Accordingly, arranging fiber gratings 35 so that the wavelength of
the launched signal is gradually changing to eventually become
shorter than the known cutoff wavelength of the Raman fiber
provides for the propagation of multiple modes MM in the core of
HNL fiber 32. Alternatively, HNL fiber 32 may be configured with a
MM core capable of supporting a single mode.
[0061] FIGS. 7 and 8 illustrate other exemplary embodiments of the
disclosed device capable of controllably changing the parameters of
the focusing component so as to adjust the effective area of the
mode in the receiving component, and as a result, to regulate
nonlinearities, such as the supercontinuum generation (SCG)
therein. The SCG is a method for generating a broadband source
often referred to as a white light source which is operative to
broaden the light spectrally. Among multiple nonlinear effects
associated with the SCG effect, four-wave mixing (FWM) and
self-phase modulation are of particular interest because they allow
for the spectrum broadening of the launched light.

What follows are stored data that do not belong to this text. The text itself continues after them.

(** What the parser promises is what the compiler asks for. *)
Lemma regexp_wf_ok (r : RegExp UnicodeProperty) : regexp_wf r ->
  Forall class_avoids_surrogate (regexp_classes r) -> regexp_ok r (regexp_features r).
Proof.
  intros [[Hne Hw] Hg Hl _] Hc. split; unfold capture_point_count.
  { assert (u32_max / 2 * 2 <= 2 ^ 32 - 1) by (by vm_compute). lia. }
  split; [done|]. apply trees_term_ok.
  - apply Forall_forall. intros alt _. apply Forall_forall. intros t _. apply tree_term_ok. lia.
  - apply nested_tree_ok; [done| |done|done|done]. change (flat_map (flat_map groups_of) (disjunction r))
      with (groups_of_disjunction (disjunction r)). rewrite Hg. apply Forall_forall.
    intros [i name] Hi%elem_of_zip_l. apply elem_of_seqZ in Hi. unfold index_in. cbn. lia.
Qed.

End Trees.

(** C24: the compiler returns on every pattern that is well-formed as the parser
    promises and in which no class is a single lone surrogate, and when the code
    fits 32-bit indices, flattening succeeds and the bytecode is well-formed: it
    passes [check_code], so every branch target and every fall-through is the start
    of an instruction, all register operands are allocated, and back references and
    lookbehinds occur only if the pattern has them. *)
Theorem compiled_bytecode_is_valid `{CodePointSetLaws} (regexp : RegExp UnicodeProperty) :
  regexp_wf regexp -> Forall class_avoids_surrogate (regexp_classes regexp) ->
  exists b, emit_regexp regexp (CompiledRegExpBuilder_new (flags regexp)) = Done (tt, b) /\
  (code_fits b -> exists r starts, compile_regexp regexp = Done r /\
     check_code r (regexp_features regexp) starts = true).
Proof.
  intros Hw Hc.
  destruct (compile_regexp_checked regexp (regexp_features regexp) (regexp_wf_ok regexp Hw Hc))
    as (b & E & Hb).
  exists b. split; [done|]. intros Hfits. destruct (Hb Hfits) as (r & starts & ? & _ & ?). eauto.
Qed.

[0062] FIG. 7 illustrates one of the modifications of the disclosed
device operative to augment such a nonlinear effect as FWM which is
typically associated with the continuous wave configuration of
fiber lasers and amplifiers and often originated in combination
with SRS. The FWM effect is originated when three wavelengths
interact to generate a fourth nonlinear interaction. The idea is
that two or more waves combine to generate waves at a different
frequency that is the sum (or difference) of the signals that are
mixed.
[0063] Importantly, FWM, like SRS, can be exploited by controllably
modifying parameters of the focusing component so as to decrease
the effective area of mode in a receiving component 34 and, thus,
increase the intensity of light and nonlinear effects of interest
therein. Accordingly, the disclosed device in FIG. 7 includes a
rare-earth doped laser or amplifier 30 generating a very high
power. In contrast to the device illustrated in FIG. 6, a receiving
fiber 34 is free from fiber Bragg gratings. Similarly to the device
of FIG. 6, receiving fiber 34 is made from HNL fibers having a mode
field substantially smaller than that one of launching fiber 12
spliced to the output of laser 30. To actually have the combination
of SRS and FWM nonlinear effects at the desired lower level in
receiving fiber 34, GRIN lens 14, configured with such a core
diameter that receiving component 34 is so adjusted that the
effective area and, thus, intensity cause the nonlinear effects at
the desired threshold. The HNL fiber 34 can be selected from
specialty fibers to have a step index profile, those fibers that
are estimated to have a step index profile, photonic crystal,
photonic band gap fibers and others which are already developed and
which will be developed in the future.
[0064] FIG. 8 illustrates the disclosed device associated with the
self-phase modulation nonlinear effect which, like SRS and FWM,
desirably originates at rather low thresholds. As known, the
refractive index of glass varies slightly with the intensity of the
light passing through it, so changes in the signal intensity cause
a change in the speed of light passing through the glass. This
process causes intensity modulation of an optical channel to
modulate the phase of the optical channel that creates it. Hence,
this nonlinear effect is called self-phase modulation (SPM). As the
optical power rises and falls, these phase shifts also effectively
shift the frequencies of some of the light. In contrast to the SRS
effect in which the frequencies of light tend to shift towards
longer wavelengths, FWM and SPM are associated with frequencies
tending to shift in opposite directions so as to affect both the
rising and falling parts of the pulse. The overall result is to
substantially uniformly spread the bandwidth of the optical channel
by an amount that depends on the rate of change in optical
intensity as well as on the nonlinear coefficient n.sub.2 of the
fiber material.
[0065] The self-phase nonlinear effect is often associated with
pulsed lasers. In fact, both the FWM and SPM nonlinear effects can
be effectively used in pulsed lasers for generating supercontinuum
generation (SCG). Typically, it is much easier to generate
supercontinuum with high peak powers.
[0066] Therefore, the device shown in FIG. 8 is configured with a
pulsed laser 36 of any configuration including, but not limited to,
femtosecond, nanosecond or picosecond-configured lasers. The use of
pulsed laser facilitates the generation of SCG because of much
higher peak powers. The device is further configured with a HNL
receiving fiber 38 designed with a mode field substantially smaller
than that one launching fiber 12 coupled to pulsed laser 36. To
minimize coupling losses and provide for the desired intensity of
light coupled into the receiving component, GRIN lens 12 is so
configured that the effective area of mode in the receiving
component is small enough to cause the intensity of light to at a
level sufficient to generate the nonlinearities of interest at the
desired low threshold. Typically, the SPM nonlinear effect is
accompanied by other nonlinear effects, such as FWM and SRS.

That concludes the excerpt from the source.